* TASK TO CARRY OUT *
Copy out all lines in the data below containing the string "CodeCacheCommandResult".

***** GIVEN DATA

(* ===== verification/CodeCache.v ===== *)
(** * Code-cache invalidation packets (gfx11)

    [arch/gfx11/code_cache.cpp]: the PM4 command that invalidates the
    instruction caches over a code range, and the AQL packet that makes the
    command processor execute it. *)

From S2P Require Import Prelude Scratch.

Definition kPm4Type3 : Z := Z.shiftl 3 30.
Definition kPm4AcquireMemoryOpcode : Z := 0x58.
Definition kPm4IndirectBufferOpcode : Z := 0x3f.
Definition kPm4GlobalInvalidate : Z :=
  Z.lor (Z.lor (Z.lor (Z.lor 1 (Z.shiftl 1 7)) (Z.shiftl 1 8)) (Z.shiftl 1 9)) (Z.shiftl 1 14).
Definition kPm4IndirectBufferValid : Z := Z.shiftl 1 23.
Definition kCodeCacheGranule : Z := 256.
Definition kMaximumCodeRangeGranules : Z := Z.shiftl 1 40 - 1.
Definition kMaximumIndirectBufferAddress : Z := Z.shiftl 1 48 - 1.
Definition kAqlPacketTypeInvalid : Z := 1.
Definition kAqlPacketTypeVendorSpecific : Z := 0.
Definition kAmdAqlFormatPm4IndirectBuffer : Z := 1.

Module CodeCacheCommandError.
Inductive t :=
| None
| InvalidCodeRange
| InvalidCommandAddress
| InvalidCompletionSignal.
End CodeCacheCommandError.

Definition code_cache_command_error_name (error : CodeCacheCommandError.t) : string :=
  match error with
  | CodeCacheCommandError.None => "none"
  | CodeCacheCommandError.InvalidCodeRange => "invalid_code_range"
  | CodeCacheCommandError.InvalidCommandAddress => "invalid_command_address"
  | CodeCacheCommandError.InvalidCompletionSignal => "invalid_completion_signal"
  end.

(** The fields of the 64-byte packet that are not reserved. *)
Record AqlPm4IndirectBufferPacket := mkPm4Packet {
  pm_header : Z;
  pm_vendor_header : Z;
  pm_indirect_buffer : list Z;
  pm_dword_count_remaining : Z;
  pm_completion_signal : Z
}.

Definition default_pm4_packet : AqlPm4IndirectBufferPacket :=
  mkPm4Packet kAqlPacketTypeInvalid 0 [0; 0; 0; 0] 0 0.

Record CodeCacheCommandResult := mkCodeCacheCommand {
  cc_error : CodeCacheCommandError.t;
  cc_command : list Z;
  cc_packet : AqlPm4IndirectBufferPacket
}.

Definition code_cache_failure (error : CodeCacheCommandError.t) : CodeCacheCommandResult :=
  mkCodeCacheCommand error [0; 0; 0; 0; 0; 0; 0; 0] default_pm4_packet.

Definition pm4_header (opcode dword_count : Z) : Z :=
  Z.lor (Z.lor kPm4Type3 (to_u32 (Z.shiftl opcode 8)))
    (to_u32 (Z.shiftl (to_u32 (dword_count - 2)) 16)).

Definition add_overflows (left right : Z) : bool := left >? UINT64_MAX - right.

Definition build_code_cache_invalidate
    (code_gpu_address code_size command_gpu_address completion_signal : Z)
  : CodeCacheCommandResult :=
  if (code_size =? 0) || negb (code_gpu_address mod kCodeCacheGranule =? 0) ||
     negb (code_size mod kCodeCacheGranule =? 0) ||
     (code_size / kCodeCacheGranule >? kMaximumCodeRangeGranules) ||
     add_overflows code_gpu_address code_size then
    code_cache_failure CodeCacheCommandError.InvalidCodeRange
  else if negb (command_gpu_address mod 4 =? 0) ||
          (command_gpu_address >? kMaximumIndirectBufferAddress) ||
          add_overflows command_gpu_address (8 * 4) ||
          (u64_sub (u64_add command_gpu_address (8 * 4)) 1 >? kMaximumIndirectBufferAddress) then
    code_cache_failure CodeCacheCommandError.InvalidCommandAddress
  else if (completion_signal =? 0) || negb (completion_signal mod 64 =? 0) then
    code_cache_failure CodeCacheCommandError.InvalidCompletionSignal
  else
    let range_granules := code_size / kCodeCacheGranule in
    let command :=
      [pm4_header kPm4AcquireMemoryOpcode 8;
       0;
       to_u32 range_granules;
       to_u32 (Z.shiftr range_granules 32);
       to_u32 (Z.shiftr code_gpu_address 8);
       to_u32 (Z.shiftr code_gpu_address 40);
       0;
       kPm4GlobalInvalidate] in
    let packet :=
      mkPm4Packet kAqlPacketTypeVendorSpecific kAmdAqlFormatPm4IndirectBuffer
        [pm4_header kPm4IndirectBufferOpcode 4;
         Z.land (to_u32 command_gpu_address) 0xfffffffc;
         Z.land (to_u32 (Z.shiftr command_gpu_address 32)) 0xffff;
         Z.lor (to_u32 (Z.of_nat (length command))) kPm4IndirectBufferValid]
        0xa completion_signal in
    mkCodeCacheCommand CodeCacheCommandError.None command packet.

(** ** Facts *)

(** A value split over two 32-bit words. *)
Definition join_words (low high : Z) : Z := low + high * U32_MOD.

Lemma join_words_split x :
  is_u64 x -> join_words (to_u32 x) (to_u32 (Z.shiftr x 32)) = x.
Proof.
  intros Hx. unfold join_words, to_u32. rewrite Z.shiftr_div_pow2 by lia.
  change (2 ^ 32) with U32_MOD. zlia.
Qed.

(** What the command processor reads. *)
Record invalidates (code_gpu_address code_size command_gpu_address completion_signal : Z)
    (r : CodeCacheCommandResult) : Prop := {
  iv_command : exists w0 w2 w3 w4 w5 w7,
    cc_command r = [w0; 0; w2; w3; w4; w5; 0; w7] /\
    w0 = 0xc0065800 /\ w7 = 0x4381 /\
    join_words w2 w3 * kCodeCacheGranule = code_size /\
    join_words w4 w5 * kCodeCacheGranule = code_gpu_address;
  iv_packet : exists b0 b1 b2 b3,
    pm_indirect_buffer (cc_packet r) = [b0; b1; b2; b3] /\
    b0 = 0xc0023f00 /\
    join_words b1 b2 = command_gpu_address /\
    Z.land b3 0xfffff = Z.of_nat (length (cc_command r)) /\ Z.testbit b3 23 = true;
  iv_header : pm_header (cc_packet r) = kAqlPacketTypeVendorSpecific /\
    pm_vendor_header (cc_packet r) = kAmdAqlFormatPm4IndirectBuffer /\
    pm_completion_signal (cc_packet r) = completion_signal
}.

(** The requests the builder accepts. *)
Definition invalidate_accepted
    (code_gpu_address code_size command_gpu_address completion_signal : Z) : Prop :=
  0 < code_size /\ code_gpu_address mod kCodeCacheGranule = 0 /\
  code_size mod kCodeCacheGranule = 0 /\
  code_size / kCodeCacheGranule <= kMaximumCodeRangeGranules /\
  code_gpu_address + code_size < U64_MOD /\
  command_gpu_address mod 4 = 0 /\ command_gpu_address + 32 <= 2 ^ 48 /\
  completion_signal <> 0 /\ completion_signal mod 64 = 0.

(** The builder succeeds exactly on the granule-aligned ranges, 48-bit
    command addresses and aligned signals, and the words it emits decode back to
    the code range, the command address and length, and the signal. *)
Theorem build_code_cache_invalidate_correct code_address code_size command_address signal :
  is_u64 code_address -> is_u64 code_size -> is_u64 command_address -> is_u64 signal ->
  let r := build_code_cache_invalidate code_address code_size command_address signal in
  (cc_error r = CodeCacheCommandError.None <->
   invalidate_accepted code_address code_size command_address signal) /\
  (cc_error r = CodeCacheCommandError.None ->
   invalidates code_address code_size command_address signal r).
Proof.
  intros Hc Hs Hm Hsig r. unfold r, build_code_cache_invalidate, invalidate_accepted, add_overflows.
  unfold kCodeCacheGranule, kMaximumCodeRangeGranules, kMaximumIndirectBufferAddress.
  change (Z.shiftl 1 40) with 1099511627776. change (Z.shiftl 1 48) with 281474976710656.
  change (2 ^ 48) with 281474976710656.
  destruct (_ || _) eqn:G1; [split; [split; [done|lia]|done]|].
  destruct (negb (command_address mod 4 =? 0) || _ || _) eqn:G2; cbn [orb].
  { split; [split; [done|lia]|done]. }
  rewrite u64_add_small, u64_sub_small by lia.
  destruct (command_address + 8 * 4 - 1 >? _) eqn:G3; [split; [split; [done|lia]|done]|].
  destruct ((signal =? 0) || _) eqn:G4; [split; [split; [done|lia]|done]|].
  split; [split; [lia|done]|]. intros _. split; cbn [cc_command cc_packet pm_indirect_buffer].
  - eexists _, _, _, _, _, _. split; [done|]. split_and!; try done.
    + rewrite join_words_split by zlia. unfold kCodeCacheGranule. zlia.
    + replace 40 with (8 + 32) by lia. rewrite <-Z.shiftr_shiftr by lia.
      rewrite join_words_split; rewrite Z.shiftr_div_pow2 by lia; change (2 ^ 8) with 256;
        unfold kCodeCacheGranule; zlia.
  - eexists _, _, _, _. split; [done|]. split_and!; try done.
    change 0xfffffffc with (2 ^ 32 - 2 ^ 2). rewrite land_high_mask by
      (try apply to_u32_range; lia).
    change 0xffff with (2 ^ 16 - 1). rewrite land_low by lia.
    rewrite Z.shiftr_div_pow2 by lia. unfold join_words, to_u32.
    change (2 ^ 2) with 4. change (2 ^ 16) with 65536. change (2 ^ 32) with U32_MOD. zlia.
  - done.
Qed.
Lemma session_keeps_order start ring0 pending log context ring :
  queue_refines queue start ring0 pending ->
  session start ring0 log context ring ->
  pq_write context = pq_write start + Z.of_nat (length log) /\
  pq_write context - pq_read context <= count /\
  forall i packet, log !! i = Some packet -> pq_read context <= pq_write start + Z.of_nat i ->
    slot count ring (pq_write start + Z.of_nat i) = packet.
Proof.
  intros Hstart Hsession. assert (session_inv start log context ring) as Hinv.
  { induction Hsession as [|log context ring parameters ordering r context' ring' _ IH Hs|
      log context ring parameters r context' ring' _ IH Hn Hs|
      log context ring parameters dispatch ordering r context' ring' _ IH Hn Hs|
      log context ring context' ring' _ IH Hi Hr Hw Hl Hslots].
    - split; [lia|]. split; [simpl; lia|]. exists pending.
      split; [apply Hstart|]. unfold remaining. by rewrite Z.sub_diag, app_nil_r.
    - eapply session_submitted; [done|]. intros q Hq. eapply (safe_inv (E:=Empty_set)); [|exact Hs].
      by apply submit_dispatch_safe.
    - eapply session_submitted; [done|]. intros q Hq. eapply (safe_inv (E:=Empty_set)); [|exact Hs].
      apply submit_barriers_safe; [done..|lia].
    - eapply session_submitted; [done|]. intros q Hq. eapply (safe_inv (E:=Empty_set)); [|exact Hs].
      by apply submit_barriers_dispatch_safe.
    - by eapply session_device_inv. }
  destruct Hinv as (Hread & Hwrite & old & Hold & [H1 H2 H3 H4 H5]). split_and!; [done..|].
  intros i packet Hp Hi. pose proof (pq_bounds _ (qr_inv _ _ _ _ Hstart)) as Hb.
  assert (remaining queue start context (old ++ log)
    !! Z.to_nat (pq_write start + Z.of_nat i - pq_read context) = Some packet) as Hlook.
  { unfold remaining. rewrite lookup_drop, lookup_app_r by lia. rewrite <-Hp. f_equal. lia. }
  rewrite <-(H5 _ _ Hlook). f_equal. lia.
Qed.
(** C26: over any session, the [i]-th accepted packet has id [write0 + i] and is
    in its slot, intact, from its submission until the device has taken it: the
    ring implements an unbounded FIFO through which every accepted packet
    passes exactly once and in order, and it never holds more than its
    capacity. *)
Theorem session_fifo start ring0 pending log context ring :
  queue_refines queue start ring0 pending ->
  session start ring0 log context ring ->
  pq_write context = pq_write start + Z.of_nat (length log) /\
  pq_write context - pq_read context <= count /\
  forall i packet, log !! i = Some packet -> pq_read context <= pq_write start + Z.of_nat i ->
    slot count ring (pq_write start + Z.of_nat i) = packet.
Proof. apply session_keeps_order. Qed.
End sessions.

**********

* EXERCISE RESULT *
Record CodeCacheCommandResult := mkCodeCacheCommand {
Definition code_cache_failure (error : CodeCacheCommandError.t) : CodeCacheCommandResult :=
  : CodeCacheCommandResult :=
    (r : CodeCacheCommandResult) : Prop := {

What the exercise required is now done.